_WORK REQUIRED_
For this exercise, return exactly the lines of the material below that begin at the one with "Definition key_leb (a" and stop after the one with "NilZero.string_of_int (Z.to_int z)".

_RECORDS PROVIDED_
--- START ---

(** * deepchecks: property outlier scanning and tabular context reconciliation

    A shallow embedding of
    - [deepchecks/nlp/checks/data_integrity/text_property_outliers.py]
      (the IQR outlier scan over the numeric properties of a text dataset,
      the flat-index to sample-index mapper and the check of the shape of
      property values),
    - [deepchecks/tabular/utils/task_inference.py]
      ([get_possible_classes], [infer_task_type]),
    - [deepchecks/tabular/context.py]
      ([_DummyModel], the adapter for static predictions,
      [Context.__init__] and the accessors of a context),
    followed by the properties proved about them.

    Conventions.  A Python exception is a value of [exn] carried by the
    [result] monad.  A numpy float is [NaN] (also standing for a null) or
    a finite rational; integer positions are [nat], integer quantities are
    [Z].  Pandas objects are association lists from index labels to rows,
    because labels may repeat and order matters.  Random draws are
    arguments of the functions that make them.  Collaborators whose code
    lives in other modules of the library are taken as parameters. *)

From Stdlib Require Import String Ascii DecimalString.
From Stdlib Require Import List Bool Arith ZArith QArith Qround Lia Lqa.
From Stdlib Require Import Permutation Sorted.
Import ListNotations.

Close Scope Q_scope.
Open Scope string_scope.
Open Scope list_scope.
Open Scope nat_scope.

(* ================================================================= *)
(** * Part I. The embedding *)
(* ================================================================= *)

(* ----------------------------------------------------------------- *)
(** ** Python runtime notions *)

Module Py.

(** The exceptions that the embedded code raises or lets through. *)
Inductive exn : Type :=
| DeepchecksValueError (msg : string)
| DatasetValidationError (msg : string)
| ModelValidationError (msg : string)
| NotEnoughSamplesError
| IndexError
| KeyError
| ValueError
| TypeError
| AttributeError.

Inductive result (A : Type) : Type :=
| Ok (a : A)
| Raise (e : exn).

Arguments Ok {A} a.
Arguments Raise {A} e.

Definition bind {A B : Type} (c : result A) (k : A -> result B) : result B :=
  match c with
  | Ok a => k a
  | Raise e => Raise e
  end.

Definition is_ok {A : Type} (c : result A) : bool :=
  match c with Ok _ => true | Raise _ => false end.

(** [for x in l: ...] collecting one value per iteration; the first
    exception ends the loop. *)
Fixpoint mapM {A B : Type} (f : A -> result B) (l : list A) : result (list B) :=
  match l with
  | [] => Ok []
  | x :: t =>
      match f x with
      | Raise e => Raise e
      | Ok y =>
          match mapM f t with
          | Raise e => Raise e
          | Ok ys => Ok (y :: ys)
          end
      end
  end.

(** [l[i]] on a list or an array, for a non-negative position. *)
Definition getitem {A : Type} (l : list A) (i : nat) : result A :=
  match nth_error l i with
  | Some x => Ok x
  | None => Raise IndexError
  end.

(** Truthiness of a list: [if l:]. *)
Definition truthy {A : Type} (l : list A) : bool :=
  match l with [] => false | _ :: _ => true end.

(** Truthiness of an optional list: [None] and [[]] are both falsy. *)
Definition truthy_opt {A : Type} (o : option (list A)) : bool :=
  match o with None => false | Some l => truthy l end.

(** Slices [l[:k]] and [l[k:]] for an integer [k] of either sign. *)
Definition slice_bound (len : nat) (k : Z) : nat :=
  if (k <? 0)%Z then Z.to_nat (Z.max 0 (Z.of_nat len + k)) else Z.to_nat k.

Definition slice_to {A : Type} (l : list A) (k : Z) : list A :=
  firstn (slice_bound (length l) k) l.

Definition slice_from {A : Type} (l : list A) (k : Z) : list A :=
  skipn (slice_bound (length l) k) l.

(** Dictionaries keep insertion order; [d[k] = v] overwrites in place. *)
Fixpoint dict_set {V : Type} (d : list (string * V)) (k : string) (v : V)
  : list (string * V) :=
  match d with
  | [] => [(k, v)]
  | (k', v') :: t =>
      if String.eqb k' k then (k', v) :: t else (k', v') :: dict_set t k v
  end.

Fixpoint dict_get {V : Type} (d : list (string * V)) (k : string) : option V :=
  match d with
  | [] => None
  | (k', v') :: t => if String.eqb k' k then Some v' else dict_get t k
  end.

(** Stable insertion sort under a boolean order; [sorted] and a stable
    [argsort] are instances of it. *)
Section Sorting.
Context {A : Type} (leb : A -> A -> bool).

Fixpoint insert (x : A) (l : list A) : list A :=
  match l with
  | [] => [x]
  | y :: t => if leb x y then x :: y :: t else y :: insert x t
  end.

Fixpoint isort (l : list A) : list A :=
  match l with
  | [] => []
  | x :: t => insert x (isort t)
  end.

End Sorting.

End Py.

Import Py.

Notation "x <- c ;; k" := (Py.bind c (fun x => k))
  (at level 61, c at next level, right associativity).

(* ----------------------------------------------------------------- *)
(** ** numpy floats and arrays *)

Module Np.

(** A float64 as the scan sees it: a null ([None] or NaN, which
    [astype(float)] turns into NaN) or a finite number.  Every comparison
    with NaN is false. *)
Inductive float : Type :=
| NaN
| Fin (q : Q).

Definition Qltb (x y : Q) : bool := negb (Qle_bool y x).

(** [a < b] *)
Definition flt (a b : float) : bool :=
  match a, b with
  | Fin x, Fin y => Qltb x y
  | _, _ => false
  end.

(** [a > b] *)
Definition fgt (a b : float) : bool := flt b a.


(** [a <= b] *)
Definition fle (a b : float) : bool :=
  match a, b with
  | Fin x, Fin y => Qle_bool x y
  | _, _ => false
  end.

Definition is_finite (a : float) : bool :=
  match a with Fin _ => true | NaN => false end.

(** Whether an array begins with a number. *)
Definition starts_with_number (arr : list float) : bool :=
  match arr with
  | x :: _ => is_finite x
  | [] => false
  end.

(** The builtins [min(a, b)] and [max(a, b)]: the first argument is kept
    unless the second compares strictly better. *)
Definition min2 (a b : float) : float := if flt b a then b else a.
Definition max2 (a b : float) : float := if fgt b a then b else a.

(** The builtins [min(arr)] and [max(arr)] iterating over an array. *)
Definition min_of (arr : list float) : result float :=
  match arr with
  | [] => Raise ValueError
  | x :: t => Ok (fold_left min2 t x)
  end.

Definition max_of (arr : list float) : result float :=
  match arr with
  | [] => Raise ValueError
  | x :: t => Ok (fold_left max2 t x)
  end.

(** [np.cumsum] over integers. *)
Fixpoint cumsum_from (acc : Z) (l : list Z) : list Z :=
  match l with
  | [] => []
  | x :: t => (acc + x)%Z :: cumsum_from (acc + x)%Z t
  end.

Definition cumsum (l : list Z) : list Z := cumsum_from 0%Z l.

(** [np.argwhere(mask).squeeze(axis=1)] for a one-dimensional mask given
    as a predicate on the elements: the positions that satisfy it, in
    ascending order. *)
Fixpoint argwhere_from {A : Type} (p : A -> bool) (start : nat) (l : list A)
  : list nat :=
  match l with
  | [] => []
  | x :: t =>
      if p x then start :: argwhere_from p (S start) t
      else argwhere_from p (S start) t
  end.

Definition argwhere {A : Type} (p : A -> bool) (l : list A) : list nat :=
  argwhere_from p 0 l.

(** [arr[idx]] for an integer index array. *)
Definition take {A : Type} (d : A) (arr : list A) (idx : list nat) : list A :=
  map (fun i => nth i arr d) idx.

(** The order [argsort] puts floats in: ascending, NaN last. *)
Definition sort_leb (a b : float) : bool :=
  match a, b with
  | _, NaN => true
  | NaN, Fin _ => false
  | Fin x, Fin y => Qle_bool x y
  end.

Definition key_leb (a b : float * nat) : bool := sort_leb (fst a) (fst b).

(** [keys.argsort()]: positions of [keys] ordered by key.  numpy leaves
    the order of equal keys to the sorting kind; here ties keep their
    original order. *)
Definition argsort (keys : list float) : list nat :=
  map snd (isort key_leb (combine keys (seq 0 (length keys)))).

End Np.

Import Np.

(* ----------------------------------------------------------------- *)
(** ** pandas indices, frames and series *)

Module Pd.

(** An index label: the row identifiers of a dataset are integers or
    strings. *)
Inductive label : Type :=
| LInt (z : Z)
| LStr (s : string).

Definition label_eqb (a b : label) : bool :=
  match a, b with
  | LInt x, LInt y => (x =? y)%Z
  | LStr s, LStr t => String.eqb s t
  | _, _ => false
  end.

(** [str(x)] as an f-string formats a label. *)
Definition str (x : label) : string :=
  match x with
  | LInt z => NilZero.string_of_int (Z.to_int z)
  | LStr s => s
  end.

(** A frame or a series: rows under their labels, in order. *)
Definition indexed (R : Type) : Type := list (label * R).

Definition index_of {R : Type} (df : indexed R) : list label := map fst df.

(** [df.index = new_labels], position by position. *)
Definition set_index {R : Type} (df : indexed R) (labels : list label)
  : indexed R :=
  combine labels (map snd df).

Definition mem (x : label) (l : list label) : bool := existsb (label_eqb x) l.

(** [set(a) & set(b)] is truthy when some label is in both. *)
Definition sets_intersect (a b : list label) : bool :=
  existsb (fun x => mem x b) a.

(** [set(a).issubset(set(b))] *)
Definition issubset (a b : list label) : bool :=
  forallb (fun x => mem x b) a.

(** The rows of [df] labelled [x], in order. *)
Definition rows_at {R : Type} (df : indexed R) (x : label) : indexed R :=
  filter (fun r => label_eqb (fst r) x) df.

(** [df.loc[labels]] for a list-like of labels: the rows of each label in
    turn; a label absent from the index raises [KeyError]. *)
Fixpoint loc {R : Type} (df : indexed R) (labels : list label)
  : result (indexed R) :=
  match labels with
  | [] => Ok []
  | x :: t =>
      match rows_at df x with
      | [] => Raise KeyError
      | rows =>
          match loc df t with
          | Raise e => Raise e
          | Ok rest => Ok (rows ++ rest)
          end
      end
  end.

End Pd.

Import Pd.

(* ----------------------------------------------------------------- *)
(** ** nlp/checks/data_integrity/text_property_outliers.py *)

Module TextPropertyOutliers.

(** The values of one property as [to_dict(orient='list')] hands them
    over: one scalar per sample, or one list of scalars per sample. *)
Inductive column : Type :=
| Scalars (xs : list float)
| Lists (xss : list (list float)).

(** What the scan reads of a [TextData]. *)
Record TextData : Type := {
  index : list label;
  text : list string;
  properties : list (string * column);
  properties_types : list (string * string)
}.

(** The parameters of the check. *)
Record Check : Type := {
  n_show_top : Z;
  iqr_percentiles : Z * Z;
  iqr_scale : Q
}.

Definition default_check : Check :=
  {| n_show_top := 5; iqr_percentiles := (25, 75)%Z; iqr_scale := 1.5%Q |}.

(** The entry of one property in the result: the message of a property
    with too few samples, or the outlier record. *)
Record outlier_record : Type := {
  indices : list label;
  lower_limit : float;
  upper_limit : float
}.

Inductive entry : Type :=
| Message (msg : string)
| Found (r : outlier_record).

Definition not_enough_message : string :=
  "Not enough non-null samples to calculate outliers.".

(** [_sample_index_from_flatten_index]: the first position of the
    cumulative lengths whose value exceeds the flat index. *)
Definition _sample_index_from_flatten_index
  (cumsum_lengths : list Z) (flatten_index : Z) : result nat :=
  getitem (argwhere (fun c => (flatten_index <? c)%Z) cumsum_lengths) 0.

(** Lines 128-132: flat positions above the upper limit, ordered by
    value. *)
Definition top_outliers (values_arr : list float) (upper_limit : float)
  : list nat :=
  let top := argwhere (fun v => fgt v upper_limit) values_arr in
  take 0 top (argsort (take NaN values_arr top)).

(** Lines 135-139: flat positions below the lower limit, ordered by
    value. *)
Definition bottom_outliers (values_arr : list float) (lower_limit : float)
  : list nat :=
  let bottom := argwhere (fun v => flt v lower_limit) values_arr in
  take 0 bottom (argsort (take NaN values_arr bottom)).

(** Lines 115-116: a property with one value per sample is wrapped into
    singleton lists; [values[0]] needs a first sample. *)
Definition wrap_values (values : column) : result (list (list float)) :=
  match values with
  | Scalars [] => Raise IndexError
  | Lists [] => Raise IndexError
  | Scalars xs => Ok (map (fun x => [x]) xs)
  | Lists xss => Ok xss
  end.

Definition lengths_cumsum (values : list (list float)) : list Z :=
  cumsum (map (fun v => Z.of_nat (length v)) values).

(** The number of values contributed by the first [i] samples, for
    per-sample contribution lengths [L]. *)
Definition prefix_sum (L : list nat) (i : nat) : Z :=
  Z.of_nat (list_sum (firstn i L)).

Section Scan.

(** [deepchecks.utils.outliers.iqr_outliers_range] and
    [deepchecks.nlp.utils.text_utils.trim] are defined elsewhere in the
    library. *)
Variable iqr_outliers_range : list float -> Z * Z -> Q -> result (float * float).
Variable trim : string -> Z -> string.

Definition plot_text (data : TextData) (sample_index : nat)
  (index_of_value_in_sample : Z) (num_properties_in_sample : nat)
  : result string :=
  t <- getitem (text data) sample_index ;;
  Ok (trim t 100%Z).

--- END ---

_TASK SOLUTION_
Definition key_leb (a b : float * nat) : bool := sort_leb (fst a) (fst b).

(** [keys.argsort()]: positions of [keys] ordered by key.  numpy leaves
    the order of equal keys to the sorting kind; here ties keep their
    original order. *)
Definition argsort (keys : list float) : list nat :=
  map snd (isort key_leb (combine keys (seq 0 (length keys)))).

End Np.

Import Np.

(* ----------------------------------------------------------------- *)
(** ** pandas indices, frames and series *)

Module Pd.

(** An index label: the row identifiers of a dataset are integers or
    strings. *)
Inductive label : Type :=
| LInt (z : Z)
| LStr (s : string).

Definition label_eqb (a b : label) : bool :=
  match a, b with
  | LInt x, LInt y => (x =? y)%Z
  | LStr s, LStr t => String.eqb s t
  | _, _ => false
  end.

(** [str(x)] as an f-string formats a label. *)
Definition str (x : label) : string :=
  match x with
  | LInt z => NilZero.string_of_int (Z.to_int z)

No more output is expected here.